» PROBLEM TO SOLVE: Which lines of the data include the string "initial"? List them all.
DATA RECORDS Start Marker
(* ===== verification/FileUpload.v ===== *)
(** * FileUpload: the file strategy of image capture

    [src/components/FileUpload.tsx].  The component keeps a preview and
    an error message, checks the file the user selects, and hands an
    accepted file to its parent through the callback [onFileSelect].  A
    world of the model is the component's state, the value of the hidden
    file input, the reads that its [FileReader]s have started and not
    finished, and the state of the parent, on which the callback acts.

    A read finishes at a time of its own: [reader_onload k] is the load
    event of the [k]-th pending read.  [triggerFileInput] opens the file
    dialog and changes nothing; the selection that follows is the event
    [ChangeFiles]. *)

From Stdlib Require Import Ascii String NArith.
From S2P Require Import Prelude JsString Types Regex DataUrl.

#[local] Open Scope string_scope.
#[local] Open Scope list_scope.
#[local] Open Scope N_scope.

Module FileUpload.

(** ** State *)

Record State : Type := mkState {
  preview : option string;
  error : option string;
}.

#[export] Instance State_eq_dec : EqDecision State.
Proof. solve_decision. Defined.

Definition initial : State := mkState None None.

(** [5 * 1024 * 1024]. *)
Definition MAX_SIZE : N := 5 * 1024 * 1024.

Definition NOT_AN_IMAGE : string := "Please select an image file (JPEG, PNG, etc.)".
Definition TOO_LARGE : string := "File is too large. Maximum size is 5MB.".

(** The two checks of [handleFileChange]. *)
Definition type_ok (file : File) : bool := js_match (file_type file) "image.*".
Definition size_ok (file : File) : bool := negb (MAX_SIZE <? file_size file).
Definition accepted (file : File) : bool := type_ok file && size_ok file.

(** ** What is rendered *)

Record View : Type := mkView {
  dropzone : bool;                 (* the "Click to upload" area *)
  error_text : option string;      (* the red line *)
  preview_src : option string;     (* the image, with its clear button *)
}.

Definition render (st : State) : View :=
  mkView (negb (truthy_opt (preview st)))
         (if truthy_opt (error st) then error st else None)
         (if truthy_opt (preview st) then preview st else None).

(** ** Events *)

Inductive event : Type :=
| ChangeFiles (files : list File)
| ReaderLoaded (k : nat)
| ClickClear.

Section file_upload.
Context {P : Type}.
Variable onFileSelect : File → P → P.

(** A world: the component, the file input, the pending reads and the
    parent. *)
Record World : Type := mkWorld {
  state : State;
  input_value : string;
  pending : list File;
  parent : P;
}.

Definition setPreview (v : option string) (w : World) : World :=
  mkWorld (mkState v (error (state w))) (input_value w) (pending w) (parent w).

Definition setError (v : option string) (w : World) : World :=
  mkWorld (mkState (preview (state w)) v) (input_value w) (pending w) (parent w).

(** [reader.readAsDataURL(file)]: the read is started. *)
Definition start_read (file : File) (w : World) : World :=
  mkWorld (state w) (input_value w) (pending w ++ [file]) (parent w).

(** A call of the callback. *)
Definition call_parent (file : File) (w : World) : World :=
  mkWorld (state w) (input_value w) (pending w) (onFileSelect file (parent w)).

Definition handleFileChange (files : list File) (w : World) : World :=
  match head files with
  | None => w
  | Some file =>
      if negb (type_ok file) then setError (Some NOT_AN_IMAGE) w
      else if MAX_SIZE <? file_size file then setError (Some TOO_LARGE) w
      else call_parent file (start_read file (setError None w))
  end.

(** [reader.onload] of the [k]-th pending read. *)
Definition reader_onload (k : nat) (w : World) : World :=
  match pending w !! k with
  | None => w
  | Some file =>
      let w' := mkWorld (state w) (input_value w) (delete k (pending w)) (parent w) in
      let result := readAsDataURL file in
      if truthy result then setPreview (Some result) w' else w'
  end.

Definition clearImage (w : World) : World :=
  let w1 := setPreview None w in
  let w2 := mkWorld (state w1) "" (pending w1) (parent w1) in
  call_parent empty_file w2.

(** The value the browser gives the input when files are chosen. *)
Definition chosen_value (files : list File) : string :=
  match head files with
  | None => ""
  | Some file => "C:\fakepath\" +:+ file_name file
  end.

Definition handle (e : event) (w : World) : World :=
  match e with
  | ChangeFiles files =>
      handleFileChange files
        (mkWorld (state w) (chosen_value files) (pending w) (parent w))
  | ReaderLoaded k => reader_onload k w
  | ClickClear => clearImage w
  end.

(** Which events a world offers: the clear button is on the preview, a
    load event needs a pending read. *)
Definition offered (w : World) (e : event) : Prop :=
  match e with
  | ChangeFiles _ => True
  | ReaderLoaded k => (k < length (pending w))%nat
  | ClickClear => is_Some (preview_src (render (state w)))
  end.

(** The worlds of a session. *)
Inductive reachable_upload : World → Prop :=
| reachable_start p : reachable_upload (mkWorld initial "" [] p)
| reachable_handle w e :
    reachable_upload w → offered w e → reachable_upload (handle e w).

(** The invariant: what is shown and what is being read are accepted
    files. *)
Record inv (w : World) : Prop := mkInv {
  inv_preview :
    preview (state w) = None ∨
    ∃ file, accepted file = true ∧ preview (state w) = Some (readAsDataURL file);
  inv_pending : Forall (λ file, accepted file = true) (pending w);
  inv_error :
    error (state w) = None ∨ error (state w) = Some NOT_AN_IMAGE ∨
    error (state w) = Some TOO_LARGE;
}.

End file_upload.

Arguments World : clear implicits.
Arguments mkWorld {P}.

End FileUpload.
Export FileUpload.

(** ** Facts *)

Lemma type_ok_includes file : type_ok file = includes (file_type file) "image".
Proof. apply (js_match_prefix_any _ "image"). done. Qed.

(** C21.  The type check is not anchored and the ceiling is inclusive: a
    file is accepted exactly when its declared type holds the text
    [image], wherever it stands, and its size is at most 5 MiB. *)
Theorem accepted_spec file :
  accepted file = true ↔
  (∃ a b, file_type file = a +:+ "image" +:+ b) ∧ (file_size file <= 5242880)%N.
Proof.
  unfold accepted, size_ok, MAX_SIZE.
  by rewrite andb_true_iff, type_ok_includes, includes_spec, negb_true_iff, N.ltb_ge.
Qed.

(** The size check accepts the files of at most 5 MiB. *)
Theorem size_ok_spec file : size_ok file = true ↔ (file_size file <= 5242880)%N.
Proof. unfold size_ok, MAX_SIZE. rewrite negb_true_iff, N.ltb_ge. done. Qed.

Section file_upload_facts.
Context {P : Type}.
Variable onFileSelect : File → P → P.
Implicit Types (w : World P) (file : File).

#[local] Abbreviation handleFileChange := (handleFileChange onFileSelect).
#[local] Abbreviation clearImage := (clearImage onFileSelect).
#[local] Abbreviation handle := (handle onFileSelect).
#[local] Abbreviation reachable_upload := (reachable_upload onFileSelect).

(** What a refused file is told. *)
Definition refusal (file : File) : string :=
  if type_ok file then TOO_LARGE else NOT_AN_IMAGE.

Lemma handleFileChange_refused files file w :
  head files = Some file → accepted file = false →
  handleFileChange files w = setError (Some (refusal file)) w.
Proof.
  unfold handleFileChange, accepted, size_ok, refusal. intros -> Hacc.
  destruct (type_ok file); simpl in *; [|done].
  apply negb_false_iff in Hacc. by rewrite Hacc.
Qed.

Lemma handleFileChange_passed files file w :
  head files = Some file → accepted file = true →
  handleFileChange files w =
  call_parent onFileSelect file (start_read file (setError None w)).
Proof.
  unfold handleFileChange, accepted, size_ok. intros ->.
  rewrite andb_true_iff, negb_true_iff. by intros [-> ->].
Qed.

(** C8.  A file of another type or above the ceiling is refused: the message
    names the failed check, the parent is not called, no read starts and
    the preview stays. *)
Theorem handleFileChange_rejects files file w :
  head files = Some file → accepted file = false →
  let w' := handleFileChange files w in
  error (state w') = Some (refusal file) ∧ parent w' = parent w ∧
  pending w' = pending w ∧ preview (state w') = preview (state w).
Proof. intros Hf Hacc. by rewrite (handleFileChange_refused _ _ _ Hf Hacc). Qed.

(** An accepted file is handed to the parent once, its read starts and
    the message is cleared. *)
Theorem handleFileChange_accepts files file w :
  head files = Some file → accepted file = true →
  let w' := handleFileChange files w in
  error (state w') = None ∧ parent w' = onFileSelect file (parent w) ∧
  pending w' = pending w ++ [file] ∧ preview (state w') = preview (state w).
Proof. intros Hf Hacc. by rewrite (handleFileChange_passed _ _ _ Hf Hacc). Qed.

(** Clearing removes the preview, empties the input and hands the parent
    an empty file; the message stays. *)
Theorem upload_clearImage_spec w :
  let w' := clearImage w in
  preview (state w') = None ∧ input_value w' = "" ∧
  parent w' = onFileSelect empty_file (parent w) ∧
  error (state w') = error (state w) ∧ pending w' = pending w.
Proof. done. Qed.

(** *** The invariant *)

Lemma inv_start (p : P) : inv (mkWorld initial "" [] p).
Proof. split; simpl; auto. Qed.

Lemma inv_handleFileChange files w : inv w → inv (handleFileChange files w).
Proof.
  intros [Hp Hq He]. destruct (head files) as [file|] eqn:Hf;
    [|by unfold handleFileChange; rewrite Hf].
  destruct (accepted file) eqn:Hacc.
  - rewrite (handleFileChange_passed _ _ _ Hf Hacc).
    split; simpl; [done| |by left]. apply Forall_app. by repeat constructor.
  - rewrite (handleFileChange_refused _ _ _ Hf Hacc).
    split; simpl; [done..|]. unfold refusal. destruct (type_ok file); auto.
Qed.

Lemma inv_reader_onload k w : inv w → inv (reader_onload k w).
Proof.
  intros [Hp Hq He]. unfold reader_onload.
  destruct (pending w !! k) as [file|] eqn:Hk; [|done].
  rewrite readAsDataURL_truthy. split; simpl; [|by apply Forall_delete|done].
  right. exists file. split; [|done].
  rewrite Forall_forall in Hq. eapply Hq, list_elem_of_lookup_2, Hk.
Qed.

Lemma inv_clearImage w : inv w → inv (clearImage w).
Proof. intros [Hp Hq He]. split; simpl; auto. Qed.

Lemma inv_handle e w : inv w → inv (handle e w).
Proof.
  intros Hinv. destruct e as [files|k|]; simpl;
    [apply inv_handleFileChange|by apply inv_reader_onload|by apply inv_clearImage].
  by destruct Hinv.
Qed.

(** C22.  In every world of a session the preview, when there is one, is the
    URL of an accepted file, and only accepted files are being read. *)
Theorem reachable_upload_inv w : reachable_upload w → inv w.
Proof. induction 1 as [p|w e _ IH _]; [apply inv_start|by apply inv_handle]. Qed.

(** Under the invariant the preview reads back as the type and the
    bytes of an accepted file: the string handed on is the file, whole. *)
Theorem preview_decodes w u :
  inv w → preview (state w) = Some u →
  ∃ file, accepted file = true ∧
          (plain_type (file_type file) = true →
           parse_data_url u = Some (file_type file, file_bytes file)).
Proof.
  intros [[Hp|(file & Hacc & Hp)] _ _] Hu; [congruence|].
  exists file. split; [done|]. intros Hplain.
  assert (u = readAsDataURL file) as -> by congruence.
  unfold readAsDataURL, media_type.
  assert (truthy (file_type file) = true) as ->.
  { apply andb_true_iff in Hacc as [Ht _]. rewrite type_ok_includes in Ht.
    by destruct (file_type file). }
  by apply parse_data_url_data_url.
Qed.
(** *** What the parent sees *)

(** An event leaves the parent's state as it was or calls
    [onFileSelect] once. *)
Lemma parent_upload_handle e w :
  parent (handle e w) = parent w ∨
  ∃ file, parent (handle e w) = onFileSelect file (parent w).
Proof.
  destruct e; cbn;
    unfold FileUpload.handleFileChange, reader_onload, FileUpload.clearImage;
    repeat case_match; cbn; eauto.
Qed.

End file_upload_facts.

(** ** The component on sample files

    The parent keeps the files it was handed, oldest first. *)

Definition log_file : File → list File → list File := λ file p, p ++ [file].

Definition portrait : File := mkFile "me.png" "image/png" 3 "PNG".
Definition second : File := mkFile "other.jpg" "image/jpeg" 4 "JFIF".
Definition oversized : File := mkFile "big.png" "image/png" 5242881 "PNG".
Definition at_ceiling : File := mkFile "max.png" "image/png" 5242880 "PNG".
Definition document : File := mkFile "cv.pdf" "application/pdf" 4 "%PDF".
Definition imagemap : File := mkFile "areas.map" "text/x-imagemap" 4 "rect".

Definition start : World (list File) := mkWorld initial "" [] [].

Lemma handleFileChange_rejects_witness :
  let w' := handleFileChange log_file [oversized] start in
  error (state w') = Some (refusal oversized) ∧ parent w' = parent start ∧
  pending w' = pending start ∧ preview (state w') = preview (state start).
Proof. apply (handleFileChange_rejects log_file [oversized] oversized start); done. Defined.

Lemma handleFileChange_accepts_witness :
  let w' := handleFileChange log_file [at_ceiling] start in
  error (state w') = None ∧ parent w' = log_file at_ceiling (parent start) ∧
  pending w' = pending start ++ [at_ceiling] ∧
  preview (state w') = preview (state start).
Proof. apply (handleFileChange_accepts log_file [at_ceiling] at_ceiling start); done. Defined.

Lemma reachable_upload_inv_witness :
  inv (handle log_file (ReaderLoaded 0)
         (handle log_file (ChangeFiles [portrait]) start)).
Proof.
  apply (reachable_upload_inv log_file).
  apply reachable_handle; [|by vm_compute].
  apply reachable_handle; [apply reachable_start|done].
Defined.

Lemma preview_decodes_witness :
  ∃ file, accepted file = true ∧
          (plain_type (file_type file) = true →
           parse_data_url "data:image/png;base64,UE5H"
           = Some (file_type file, file_bytes file)).
Proof.
  apply (preview_decodes
           (handle log_file (ReaderLoaded 0)
              (handle log_file (ChangeFiles [portrait]) start))); [|done].
  do 2 apply inv_handle. apply inv_start.
Defined.

(** The two refusals, and a file that is no image and is accepted
    because its type holds the text. *)
Example refusals :
  refusal document = NOT_AN_IMAGE ∧ refusal oversized = TOO_LARGE ∧
  accepted document = false ∧ accepted oversized = false ∧
  accepted imagemap = true.
Proof. done. Qed.

(** Reads finish in any order: when the first of two selected files
    loads last, the preview shows the first file while the parent was
    last handed the second. *)
Example preview_of_older_file :
  let w := handle log_file (ReaderLoaded 0)
             (handle log_file (ReaderLoaded 1)
                (handle log_file (ChangeFiles [second])
                   (handle log_file (ChangeFiles [portrait]) start))) in
  preview (state w) = Some (readAsDataURL portrait) ∧
  last (parent w) = Some second.
Proof. done. Qed.

(** After a refusal the message stays when the preview is cleared. *)
Example message_outlives_clear :
  let w := handle log_file ClickClear
             (handle log_file (ChangeFiles [document])
                (handle log_file (ReaderLoaded 0)
                   (handle log_file (ChangeFiles [portrait]) start))) in
  render (state w) = mkView true (Some NOT_AN_IMAGE) None ∧
  parent w = [portrait; empty_file].
Proof. done. Qed.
DATA RECORDS End Marker
» OUTPUT BELOW:
Definition initial : State := mkState None None.
| reachable_start p : reachable_upload (mkWorld initial "" [] p)
Lemma inv_start (p : P) : inv (mkWorld initial "" [] p).
Definition start : World (list File) := mkWorld initial "" [] [].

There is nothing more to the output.